Des associations anticolonialistes, des syndicats
et des partis politiques ont contesté l’inauguration dimanche à Perpignan (Sud de la France) d’un centre de documentation dédié aux Français d’Algérie, estimant que cette initiative n’est qu’un « rond de jambe de plus » de l’UMP à destination de l’extrême droite, à quelques semaines de l’élection présidentielle.

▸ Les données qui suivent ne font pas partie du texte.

(* ===== verification/GoRunes.v ===== *)
(** * Encoding a rune and reading it back

    [encode_rune] (utf8.AppendRune) and [runes] are inverse on code points,
    and mapping the runes of such a string maps its code points. *)

From S2P Require Import Prelude GoLib GoCodec GoLemmas GoStrings.

(** A Unicode scalar value. *)
Definition scalar (r : Z) : bool := in_range 0 r 1114111 && negb (in_range 55296 r 57343).

Lemma lor_low a n x : 0 ≤ n → 0 ≤ x < 2 ^ n → Z.lor (Z.shiftl a n) x = a * 2 ^ n + x.
Proof.
  intros Hn Hx. rewrite Z.shiftl_mul_pow2 by done. symmetry. rewrite Z.add_comm.
  rewrite <-(Z.lor_comm x). apply Z.bits_inj'. intros i Hi. rewrite Z.lor_spec.
  destruct (Z.lt_ge_cases i n).
  - rewrite (Z.mul_pow2_bits_low a n i) by done. rewrite orb_false_r.
    rewrite <-(Z.mod_pow2_bits_low _ n i) by done. rewrite Z.mod_add by (apply Z.pow_nonzero; lia).
    by rewrite (Z.mod_small x) by done.
  - replace (Z.testbit x i) with false by (symmetry; rewrite <-(Z.mod_small x (2 ^ n)) by done; by apply Z.mod_pow2_bits_high).
    rewrite Z.mul_pow2_bits by done. replace i with (i - n + n) at 1 by lia. rewrite <-Z.div_pow2_bits by lia.
    rewrite Z.div_add by (apply Z.pow_nonzero; lia). by rewrite (Z.div_small x) by done.
Qed.

(** The marker bits of a byte and its payload. *)
Lemma marked m k x :
  (m, k) ∈ [(128, 64); (192, 32); (224, 16); (240, 8)] → 0 ≤ x < k → Z.lor m x = m + x ∧ Z.land (m + x) (k - 1) = x.
Proof.
  assert (∀ m k, forallb (λ x, (Z.lor m x =? m + x) && (Z.land (m + x) (k - 1) =? x)) (zrange 0 (k - 1)) = true →
    0 ≤ x < k → Z.lor m x = m + x ∧ Z.land (m + x) (k - 1) = x) as Hgen.
  { intros m' k' Hf Hx. pose proof (forallb_zrange _ _ _ x Hf ltac:(lia)) as Hc. cbv beta in Hc.
    rewrite andb_true_iff, !Z.eqb_eq in Hc. done. }
  intros Hin. repeat (apply elem_of_cons in Hin as [[= -> ->]|Hin]; [apply Hgen; vm_compute; done|]). by apply elem_of_nil in Hin.
Qed.

Lemma payload r n k : 0 ≤ n → Z.land (Z.shiftr r n) 63 = (r / 2 ^ n) mod 64 ∧ (k = 63 → Z.land r k = r mod 64).
Proof.
  intros Hn. rewrite Z.shiftr_div_pow2 by done. change 63 with (Z.ones 6). split; [by rewrite Z.land_ones|].
  intros ->. by rewrite Z.land_ones.
Qed.

Lemma bytes_str_cons b l : string_of_bytes (b :: l) = String (char b) (string_of_bytes l).
Proof. done. Qed.

#[local] Ltac cases_range :=
  repeat match goal with
  | |- context [?a <? ?b] => first [rewrite (proj2 (Z.ltb_lt a b)) by lia | rewrite (proj2 (Z.ltb_ge a b)) by lia]
  end.

Lemma in_range_yes lo b hi : lo ≤ b ≤ hi → in_range lo b hi = true.
Proof. by rewrite in_range_true. Qed.
Lemma in_range_no lo b hi : b < lo ∨ hi < b → in_range lo b hi = false.
Proof. intros Hb. apply not_true_iff_false. rewrite in_range_true. lia. Qed.

(** A code point that is not replaced. *)
Lemma encode_rune_scalar r : scalar r = true →
  encode_rune r =
    if r <? 128 then str1 r
    else if r <? 2048 then string_of_bytes [192 + r / 64; 128 + r mod 64]
    else if r <? 65536 then string_of_bytes [224 + r / 4096; 128 + (r / 64) mod 64; 128 + r mod 64]
    else string_of_bytes [240 + r / 262144; 128 + (r / 4096) mod 64; 128 + (r / 64) mod 64; 128 + r mod 64].
Proof.
  intros [Hr Hs]%andb_true_iff. rewrite in_range_true in Hr. apply negb_true_iff in Hs.
  unfold encode_rune. rewrite Hs. cases_range. cbn [orb]. cbv zeta.
  destruct (Z.ltb_spec r 128) as [|H1]; [done|].
  assert (∀ n, 0 ≤ n → Z.lor 128 (Z.land (Z.shiftr r n) 63) = 128 + (r / 2 ^ n) mod 64) as Hc.
  { intros n Hn. destruct (payload r n 63 Hn) as (-> & _). by apply (marked 128 64); [set_solver|apply Z.mod_pos_bound]. }
  rewrite !Hc by lia. destruct (payload r 0 63 ltac:(lia)) as (_ & ->); [|done].
  destruct (marked 128 64 (r mod 64) ltac:(set_solver) ltac:(apply Z.mod_pos_bound; lia)) as (-> & _).
  rewrite !Z.shiftr_div_pow2 by done. change (2 ^ 6) with 64. change (2 ^ 12) with 4096. change (2 ^ 18) with 262144.
  repeat case_match; repeat match goal with H : (_ <? _) = true |- _ => apply Z.ltb_lt in H | H : (_ <? _) = false |- _ => apply Z.ltb_ge in H end.
  - destruct (marked 192 32 (r / 64) ltac:(set_solver)) as (-> & _); [split; [apply Z.div_pos; lia|apply Z.div_lt_upper_bound; lia]|done].
  - destruct (marked 224 16 (r / 4096) ltac:(set_solver)) as (-> & _); [split; [apply Z.div_pos; lia|apply Z.div_lt_upper_bound; lia]|done].
  - destruct (marked 240 8 (r / 262144) ltac:(set_solver)) as (-> & _); [split; [apply Z.div_pos; lia|apply Z.div_lt_upper_bound; lia]|done].
Qed.

Lemma cont_yes x : 0 ≤ x < 64 → cont (128 + x) = true.
Proof. intros. unfold cont. rewrite !(proj2 (Z.leb_le _ _)) by lia. done. Qed.

Lemma encode2 r rest : 128 ≤ r < 2048 →
  runes (string_of_bytes [192 + r / 64; 128 + r mod 64] +:+ rest) = Rune r (string_of_bytes [192 + r / 64; 128 + r mod 64]) :: runes rest.
Proof.
  intros Hr. assert (2 ≤ r / 64 < 32) as Ha by (split; [apply Z.div_le_lower_bound; lia|apply Z.div_lt_upper_bound; lia]).
  pose proof (Z.mod_pos_bound r 64 ltac:(lia)) as Hb. pose proof (Z.div_mod r 64 ltac:(lia)) as Hd.
  set (a := r / 64) in *. set (b := r mod 64) in *.
  destruct (marked 192 32 a ltac:(set_solver) ltac:(lia)) as (_ & E1). destruct (marked 128 64 b ltac:(set_solver) Hb) as (_ & E2).
  cbn [string_of_bytes String.append runes]. rewrite !byte_of_char by lia. cases_range.
  unfold valid2. rewrite in_range_yes, cont_yes by lia. cbn [andb].
  change 31 with (32 - 1). change 63 with (64 - 1). rewrite E1, E2, lor_low by lia. do 2 f_equal. lia.
Qed.

Lemma encode3 r rest : scalar r = true → 2048 ≤ r < 65536 →
  let bs := string_of_bytes [224 + r / 4096; 128 + (r / 64) mod 64; 128 + r mod 64] in
  runes (bs +:+ rest) = Rune r bs :: runes rest.
Proof.
  intros [_ Hs%negb_true_iff]%andb_true_iff Hr.
  assert (0 ≤ r / 4096 < 16) as Ha by (split; [apply Z.div_pos; lia|apply Z.div_lt_upper_bound; lia]).
  pose proof (Z.mod_pos_bound (r / 64) 64 ltac:(lia)) as Hb. pose proof (Z.mod_pos_bound r 64 ltac:(lia)) as Hc.
  assert (r = r / 4096 * 4096 + (r / 64) mod 64 * 64 + r mod 64) as Hd.
  { pose proof (Z.div_mod r 64 ltac:(lia)). pose proof (Z.div_mod (r / 64) 64 ltac:(lia)) as Hq.
    rewrite Z.div_div in Hq by lia. change (64 * 64) with 4096 in Hq. lia. }
  apply not_true_iff_false in Hs. rewrite in_range_true in Hs.
  set (a := r / 4096) in *. set (b := (r / 64) mod 64) in *. set (c := r mod 64) in *.
  destruct (marked 224 16 a ltac:(set_solver) ltac:(lia)) as (_ & E1). destruct (marked 128 64 b ltac:(set_solver) Hb) as (_ & E2).
  destruct (marked 128 64 c ltac:(set_solver) Hc) as (_ & E3).
  cbn [string_of_bytes String.append runes]. rewrite !byte_of_char by lia. cases_range.
  unfold valid2. rewrite in_range_no by lia. cbn [andb].
  unfold valid3. rewrite in_range_yes, cont_yes by lia.
  assert (in_range (if 224 + a =? 224 then 160 else 128) (128 + b) (if 224 + a =? 237 then 159 else 191) = true) as ->.
  { apply in_range_true. destruct (Z.eqb_spec (224 + a) 224), (Z.eqb_spec (224 + a) 237); lia. }
  cbn [andb]. change 15 with (16 - 1). change 63 with (64 - 1). rewrite E1, E2, E3, (lor_low b 6) by lia.
  rewrite lor_low by lia. do 2 f_equal. lia.
Qed.

Lemma encode4 r rest : scalar r = true → 65536 ≤ r →
  let bs := string_of_bytes [240 + r / 262144; 128 + (r / 4096) mod 64; 128 + (r / 64) mod 64; 128 + r mod 64] in
  runes (bs +:+ rest) = Rune r bs :: runes rest.
Proof.
  intros [Hi%in_range_true _]%andb_true_iff Hr.
  assert (0 ≤ r / 262144 < 5) as Ha by (split; [apply Z.div_pos; lia|apply Z.div_lt_upper_bound; lia]).
  pose proof (Z.mod_pos_bound (r / 4096) 64 ltac:(lia)) as Hx.
  pose proof (Z.mod_pos_bound (r / 64) 64 ltac:(lia)) as Hb. pose proof (Z.mod_pos_bound r 64 ltac:(lia)) as Hc.
  assert (r = r / 262144 * 262144 + (r / 4096) mod 64 * 4096 + (r / 64) mod 64 * 64 + r mod 64) as Hd.
  { pose proof (Z.div_mod r 64 ltac:(lia)). pose proof (Z.div_mod (r / 64) 64 ltac:(lia)) as Hq.
    pose proof (Z.div_mod (r / 4096) 64 ltac:(lia)) as Hq'. rewrite Z.div_div in Hq, Hq' by lia.
    change (64 * 64) with 4096 in Hq. change (4096 * 64) with 262144 in Hq'. lia. }
  set (a := r / 262144) in *. set (x := (r / 4096) mod 64) in *. set (b := (r / 64) mod 64) in *. set (c := r mod 64) in *.
  destruct (marked 240 8 a ltac:(set_solver) ltac:(lia)) as (_ & E1). destruct (marked 128 64 b ltac:(set_solver) Hb) as (_ & E2).
  destruct (marked 128 64 c ltac:(set_solver) Hc) as (_ & E3). destruct (marked 128 64 x ltac:(set_solver) Hx) as (_ & E4).
  cbn [string_of_bytes String.append runes]. rewrite !byte_of_char by lia. cases_range.
  unfold valid2. rewrite in_range_no by lia. cbn [andb].
  unfold valid3. rewrite in_range_no by lia. cbn [andb].
  unfold valid4. rewrite in_range_yes, !cont_yes by lia.
  assert (in_range (if 240 + a =? 240 then 144 else 128) (128 + x) (if 240 + a =? 244 then 143 else 191) = true) as ->.
  { apply in_range_true. destruct (Z.eqb_spec (240 + a) 240), (Z.eqb_spec (240 + a) 244); lia. }
  cbn [andb]. change 7 with (8 - 1). change 63 with (64 - 1). rewrite E1, E2, E3, E4, (lor_low b 6) by lia.
  rewrite (lor_low x 12) by lia. rewrite lor_low by lia. do 2 f_equal. lia.
Qed.

(** Reading an encoded code point gives it back. *)
Lemma runes_encode r rest : scalar r = true → runes (encode_rune r +:+ rest) = Rune r (encode_rune r) :: runes rest.
Proof.
  intros Hs. rewrite encode_rune_scalar by done. pose proof Hs as [Hi%in_range_true _]%andb_true_iff.
  destruct (Z.ltb_spec r 128).
  { unfold str1. cbn [String.append runes]. rewrite byte_of_char by lia. by rewrite (proj2 (Z.ltb_lt _ _)) by lia. }
  destruct (Z.ltb_spec r 2048); [by apply encode2|]. destruct (Z.ltb_spec r 65536); [by apply encode3|by apply encode4].
Qed.

Lemma runes_encode_all l : forallb scalar l = true →
  runes (str_concat (encode_rune <$> l)) = (λ r, Rune r (encode_rune r)) <$> l.
Proof.
  induction l as [|r l IH]; cbn; [done|]. intros [Hr Hl]%andb_true_iff. rewrite runes_encode by done. by rewrite IH.
Qed.

(** Outside ASCII every byte of the encoding is a marked one. *)
Lemma encode_bytes_high r : scalar r = true → 128 ≤ r → Forall (λ b, 128 ≤ b) (bytes_of (encode_rune r)) ∧ encode_rune r ≠ "".
Proof.
  intros Hs Hr. rewrite encode_rune_scalar by done. pose proof Hs as [Hi%in_range_true _]%andb_true_iff.
  assert (∀ x, 0 ≤ x mod 64 < 64) as Hm by (intros; by apply Z.mod_pos_bound).
  pose proof (Hm r); pose proof (Hm (r / 64)); pose proof (Hm (r / 4096)).
  rewrite (proj2 (Z.ltb_ge r 128)) by done.
  destruct (Z.ltb_spec r 2048) as [Hl|Hl]; [|destruct (Z.ltb_spec r 65536) as [Hl'|Hl']]; (split; [|done]).
  - assert (0 ≤ r / 64 < 32) by (split; [apply Z.div_pos; lia|apply Z.div_lt_upper_bound; lia]).
    cbn [string_of_bytes bytes_of]. rewrite !byte_of_char by lia. repeat constructor; lia.
  - assert (0 ≤ r / 4096 < 16) by (split; [apply Z.div_pos; lia|apply Z.div_lt_upper_bound; lia]).
    cbn [string_of_bytes bytes_of]. rewrite !byte_of_char by lia. repeat constructor; lia.
  - assert (0 ≤ r / 262144 < 5) by (split; [apply Z.div_pos; lia|apply Z.div_lt_upper_bound; lia]).
    cbn [string_of_bytes bytes_of]. rewrite !byte_of_char by lia. repeat constructor; lia.
Qed.

(** ** What is read is a scalar value *)

Lemma scalar_range r : 0 ≤ r ≤ 1114111 → ¬ (55296 ≤ r ≤ 57343) → scalar r = true.
Proof. intros Hr Hs. unfold scalar. rewrite in_range_yes by done. apply negb_true_iff, not_true_iff_false. by rewrite in_range_true. Qed.

Lemma cont_range b : cont b = true → 0 ≤ b - 128 < 64.
Proof. unfold cont. rewrite andb_true_iff, !Z.leb_le. lia. Qed.

Lemma payload_of m k b : (m, k) ∈ [(128, 64); (192, 32); (224, 16); (240, 8)] → 0 ≤ b - m < k → Z.land b (k - 1) = b - m.
Proof. intros Hm Hb. destruct (marked m k (b - m) Hm Hb) as (_ & <-). f_equal. lia. Qed.

Lemma valid2_scalar b0 b1 : valid2 b0 b1 = true → scalar (Z.lor (Z.shiftl (Z.land b0 31) 6) (Z.land b1 63)) = true.
Proof. intros (? & _)%valid2_spec. apply scalar_range; lia. Qed.

Lemma valid3_scalar b0 b1 b2 : valid3 b0 b1 b2 = true → scalar (code3 b0 b1 b2) = true.
Proof.
  intros Hv. unfold valid3 in Hv. rewrite !andb_true_iff, !in_range_true in Hv. destruct Hv as [[H0 H1] H2%cont_range].
  assert (128 ≤ b1 ≤ 191) as H1' by (destruct (b0 =? 224), (b0 =? 237); lia).
  unfold code3. change 15 with (16 - 1). change 63 with (64 - 1).
  rewrite (payload_of 224 16 b0), (payload_of 128 64 b1), (payload_of 128 64 b2) by (set_solver || lia).
  rewrite (lor_low (b1 - 128) 6) by lia. rewrite lor_low by lia.
  apply scalar_range; destruct (Z.eqb_spec b0 224), (Z.eqb_spec b0 237); lia.
Qed.

Lemma valid4_scalar b0 b1 b2 b3 : valid4 b0 b1 b2 b3 = true →
  scalar (Z.lor (Z.shiftl (Z.land b0 7) 18) (Z.lor (Z.shiftl (Z.land b1 63) 12) (Z.lor (Z.shiftl (Z.land b2 63) 6) (Z.land b3 63)))) = true.
Proof.
  intros Hv. unfold valid4 in Hv. rewrite !andb_true_iff, !in_range_true in Hv. destruct Hv as [[[H0 H1] H2%cont_range] H3%cont_range].
  assert (128 ≤ b1 ≤ 191) as H1' by (destruct (b0 =? 240), (b0 =? 244); lia).
  change 7 with (8 - 1). change 63 with (64 - 1).
  rewrite (payload_of 240 8 b0), (payload_of 128 64 b1), (payload_of 128 64 b2), (payload_of 128 64 b3) by (set_solver || lia).
  rewrite (lor_low (b2 - 128) 6) by lia. rewrite (lor_low (b1 - 128) 12) by lia. rewrite lor_low by lia.
  apply scalar_range; destruct (Z.eqb_spec b0 240), (Z.eqb_spec b0 244); lia.
Qed.

Lemma runes_scalar s : Forall (λ r, scalar (rune_code r) = true) (runes s).
Proof.
  remember (String.length s) as n eqn:Hn. revert s Hn. induction (lt_wf n) as [n _ IH]. intros s ->.
  assert (∀ t, (String.length t < String.length s)%nat → Forall (λ r, scalar (rune_code r) = true) (runes t)) as IH'.
  { intros t Ht. by apply (IH (String.length t)). }
  clear IH. destruct s as [|c0 r0]; [constructor|]. cbn [runes].
  pose proof (byte_of_range c0). destruct (Z.ltb_spec (byte_of c0) 128).
  { constructor; [apply scalar_range; cbn; lia|apply IH'; cbn; lia]. }
  destruct r0 as [|c1 r1]; [by repeat constructor|].
  destruct (valid2 _ _) eqn:V2; [constructor; [by apply valid2_scalar|apply IH'; cbn; lia]|].
  assert (Forall (λ r, scalar (rune_code r) = true) (Rune RuneError (String c0 "") :: runes (String c1 r1))) as Hbad.
  { constructor; [done|apply IH'; cbn; lia]. }
  destruct r1 as [|c2 r2]; [exact Hbad|].
  destruct (valid3 _ _ _) eqn:V3; [constructor; [by apply valid3_scalar|apply IH'; cbn; lia]|].
  destruct r2 as [|c3 r3]; [exact Hbad|].
  destruct (valid4 _ _ _ _) eqn:V4; [constructor; [by apply valid4_scalar|apply IH'; cbn; lia]|exact Hbad].
Qed.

Regroupé dans un Collectif « Pour une histoire franco-algérienne non falsifiée », ils dénoncent une initiative « révisionniste » visant à réhabiliter les nostalgiques de l’Algérie française et à promouvoir l’action de fervents militants de la « reconnaissance de l’action positive des Français d’Algérie ». Selon Josiane Boucher, militante anticolonialiste native d’Alger, ce centre a été confié à la seule gestion des nostalgiques de l’Algérie française, avec une collection de documents à la « gloire de la colonisation ». Le Collectif dont elle fait partie proteste contre le fait que ce centre, inauguré dimanche par le ministre de la Défense, Gérard Longuet, soit entièrement géré par ces nostalgiques et réclame que les « massacres et méfaits » commis par 130 ans de colonialisme français soient « reconnus comme des crimes d’Etat », a-t-elle indiqué lundi à l’APS.
Pour elle, l’inauguration de ce centre, à l’occasion du cinquantenaire de l’indépendance algérienne « gagnée sur l’impérialisme français », est « partie intégrante de toute une campagne orchestrée par la droite et l’extrême droite françaises pour réhabiliter le colonialisme français ». « C’est une tentative de réhabilitation qui alimente la xénophobie et le racisme qui balaient aujourd’hui notre pays », a soutenu Mme Boucher.
Le groupe socialiste accuse directement l’UMP, représentée par le ministre de la Défense qui a procédé à l’inauguration dimanche du centre, de « draguer » l’extrême droite, dont la présidente, Marine Le Pen, était présente ce jour-là à Perpignan pour animer un meeting : « Ici, l’UMP a besoin, pour gagner, d’intégrer les voix les plus extrêmes », a estimé Jacqueline Amiel-Donat, chef de file socialiste de l’opposition perpignanaise. Ce centre est, selon elle, une faveur supplémentaire faite aux nostalgiques de l’Algérie française, après la stèle dédiée aux anciens de l’Organisation armée secrète (Oas). « L’apologie du colonialisme que fait Perpignan avec sa direction municipale remonte à loin », soutient Henri Pouillot, ancien appelé à la Villa Susini (un des centres de torture algérois, sous l’occupation) et auteur de témoignages les tortures dans ce centre, rappelant qu’en mai 1986 déjà, lorsque Paul Alduy, ancien maire UMP de Perpignan, inaugurait le musée du Mémorial de Sidi Ferruch à Port-Vendres, il saluait l’action de « l’armée française qui avait apporté à la terre d’Algérie, les bienfaits du génie de la France ».
Les membres du Collectif « Pour une histoire franco-algérienne non falsifiée » affirment ne pas remettre en cause la création d’un centre d’information, à condition qu’il porte sur l’histoire franco-algérienne, que ce soit un lieu de mémoire partagée et qu’il soit piloté par un comité scientifique constitué d’historiens. « Mais confier ce centre de documentation au seul Cercle algérianiste, c’est scandaleux. Car cela représente une subvention de 1,8 M d’euros au bénéfice
d’une association! », s’indignent-ils, proposant de faire appel à des historiens avec l’objectif de restituer ces 132 années de colonialisme français (en Algérie) dans toutes ses facettes, et partant, faire prendre conscience au public le plus large des « responsabilités historiques écrasantes » de la France coloniale en Algérie.